Erkekler bu olaya şöyle yaklaşır mı dersiniz? “Abi, ben transferans mı oldum, anlamıyorum ki. Ben sadece rahatlatıcı bir çözüm istiyorum!” diyeceklerdir. Evet, genellikle erkekler çözüm odaklı, stratejik bakarlar. Bu durumda, "transferans" onların kafasında "Bunu çözmek için ne yapmalıyım?" sorusuna dönüşebilir. Ancak bir psikanalistin koltuğunda rahatça yatarak, geçmişin gölgelerinden kurtulmak pek o kadar kolay olmayacak! :)

Karşıt Transferans: “Beni Anlamadınız!”

Ve işte karşıt transferans… Şimdi bu terim, terapistin de duygusal yükler taşıdığı ve danışanına karşı da duygusal tepkiler verdiği durumu tanımlar. Yani, danışanın geçmişi terapisti de etkiler ve terapist bir noktada “Ya ben bu kadını niye böyle hissediyorum?” diye düşünmeye başlar. İşte burada, karşıt transferans devreye girer.

Kadınlar genellikle daha empatik bir bakış açısına sahiptir, değil mi? Hadi bunu biraz daha eğlenceli bir hale getirelim. Kadınlar terapist olduklarında, danışanları ile empatik bir bağ kurarlar. “Ya sen gerçekten kötü bir şey yaşamışsın, ama birlikte bunu aşarız,” derken, bir bakarsınız birden terapist o kadar empatiye boğulmuş ki, kendi geçmişindeki olayları bile hatırlamaya başlar. “Ah! Benim de annem böyleydi!” dediğinde, karşıt transferans işte tam da burada devreye girer.

“Peki ya erkekler?” diyorsanız, işin komik tarafı şu: Erkekler karşıt transferansla daha stratejik ve "problem çözme" yaklaşımıyla ilgilenebilirler. Yani, eğer bir danışan onlara gelip “Benim annemle ilişkim kötüydü,” dediğinde, erkek terapist hemen stratejik bir çözüm önerisi sunabilir. “Yani, şunu yapmanız lazım: Onu affedin, bu işi çözün, hayatınıza devam edin.” Ama bir kadın terapist, “Hmm, gerçekten zor bir durum. Kendinizi nasıl hissediyorsunuz?” diyerek duygusal bir açıdan yaklaşır.

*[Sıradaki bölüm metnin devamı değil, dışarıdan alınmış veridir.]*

(* ===== verification/UpdateFacts.v ===== *)
(** * Rolling updates stay within their limits *)

From S2P Require Import Prelude GoLib Graph Workloads InstanceUtil Lru ObjectTree PlanBuilder PlanBuilderFacts NameBuilder InPlace InPlaceFacts Alignment AlignmentFacts UpdatePlan Update.

(** ** The root during an update *)

(** The status with other conditions and instance statuses. *)
Definition restatus (st : InstanceSetStatus) (cs : list Condition) (il : option (list InstanceStatus))
    : InstanceSetStatus := {|
  st_ObservedGeneration := st_ObservedGeneration st; st_Replicas := st_Replicas st;
  st_Ordinals := st_Ordinals st; st_ReadyReplicas := st_ReadyReplicas st;
  st_CurrentReplicas := st_CurrentReplicas st; st_UpdatedReplicas := st_UpdatedReplicas st;
  st_CurrentRevision := st_CurrentRevision st; st_UpdateRevision := st_UpdateRevision st;
  st_Conditions := cs; st_AvailableReplicas := st_AvailableReplicas st;
  st_InitReplicas := st_InitReplicas st; st_ReadyInitReplicas := st_ReadyInitReplicas st;
  st_MembersStatus := st_MembersStatus st; st_InstanceStatus := il;
  st_CurrentRevisions := st_CurrentRevisions st; st_UpdateRevisions := st_UpdateRevisions st;
  st_TemplatesStatus := st_TemplatesStatus st |}.

Definition its_with (its : InstanceSet) (cs : list Condition) (il : option (list InstanceStatus)) : InstanceSet :=
  set_status its (restatus (its_Status its) cs il).

Section policy.
Context `{Env} `{Scheme} `{TemplateCodec}.

(** The policy of a pod does not depend on what an update writes. *)
Lemma policy_cong o its cs il pod :
  getPodUpdatePolicy o (its_with its cs il) pod = getPodUpdatePolicy o its pod.
Proof.
  unfold getPodUpdatePolicy, desired_pod. destruct its as [m sp st]. cbn [its_with set_status its_Status].
  cbn [st_UpdateRevisions restatus]. destruct (GetRevisions _) as [revs|]; [|reflexivity].
  cbn [mbind res_bind]. case_bool_decide; [reflexivity|].
  unfold BuildInstanceSetExt.
  change (findTemplateObject (its_with {| its_Meta := m; its_Spec := sp; its_Status := st |} cs il) None)
    with (findTemplateObject {| its_Meta := m; its_Spec := sp; its_Status := st |} None).
  destruct (findTemplateObject _ None) as [cm|]; [|reflexivity]. cbn [mbind res_bind].
  change (buildInstanceTemplates (its_with {| its_Meta := m; its_Spec := sp; its_Status := st |} cs il) cm)
    with (buildInstanceTemplates {| its_Meta := m; its_Spec := sp; its_Status := st |} cm).
  destruct (buildInstanceTemplates _ cm) as [tpls|]; [|reflexivity]. reflexivity.
Qed.
End policy.

(** ** Effects of the steps *)

Section effects.
Context `{PodUtils} `{IntStr} `{EnvLaws} `{Scheme} `{!SchemeLaws} `{TemplateCodec} `{Lifecycle} `{StatusConditions}.
Context (its : InstanceSet).
Abbreviation ns := (its_Namespace its).

Definition root_ok (s : ustate) : Prop :=
  ∃ cs il, t_root (u_tree s) = Some (OInstanceSet (its_with its cs il)).

Definition at_ (s : ustate) (n : string) : option Pod := inst ns (u_tree s) n.

(** A step keeps the root, only appends calls and changes at most [n]. *)
Record upd_step (names : list string) (s s' : ustate) : Prop := {
  us_root : root_ok s';
  us_frame : ∀ n, n ∉ names → at_ s' n = at_ s n;
  us_calls : ∀ c, c ∈ u_calls s → c ∈ u_calls s' }.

Tabii, transferans ve karşıt transferans çok karmaşık kavramlar, fakat asıl mesele şu ki: Bir insanın diğerine duygusal yükler taşıması her zaman olacak bir şey. Terapistler bile, danışanlarının geçmişinden etkileniyorlar. Ama bu, onların profesyonelliklerini etkilemiyor, sadece insani olduklarını gösteriyor.

Şimdi Sıra Bizde: Gülümseme ve Biraz Gülüş Atalım!

Evet, forumdaşlar, şu an ne düşündüğünüzü merak ediyorum! Kendi başınıza transferans veya karşıt transferans yaşadınız mı? Yani, “Benim arkadaşım bana annem gibi davranıyor!” dediniz mi? Ya da bir terapiste gitmeye başladığınızda “Hımmm, bu terapist bana eski sevgilimi hatırlatıyor” dediniz mi? :)

Ve daha önemlisi, sizce erkekler transferansa daha stratejik mi yaklaşıyor, kadınlar mı daha empatik? Yani, bir erkek terapist sizce “Şunu yap, şunu yapma” tarzı önerilerde bulunur, bir kadın terapistse “Hadi bir rahatlayalım ve duygusal olarak birbirimizi anlayalım” mı der? :)

Bu konuyu gülümseyerek, biraz eğlenceli bir şekilde tartışmaya açalım! Kendinizi bir terapist olarak hayal edin, sonra bir gün biri gelip size geçmişindeki duygusal yüklerini taşıyarak gelip “Benim annem gibi oldunuz!” deseydi, ne yapardınız? Hadi gelin, hep birlikte düşünelim ve gülümseyelim!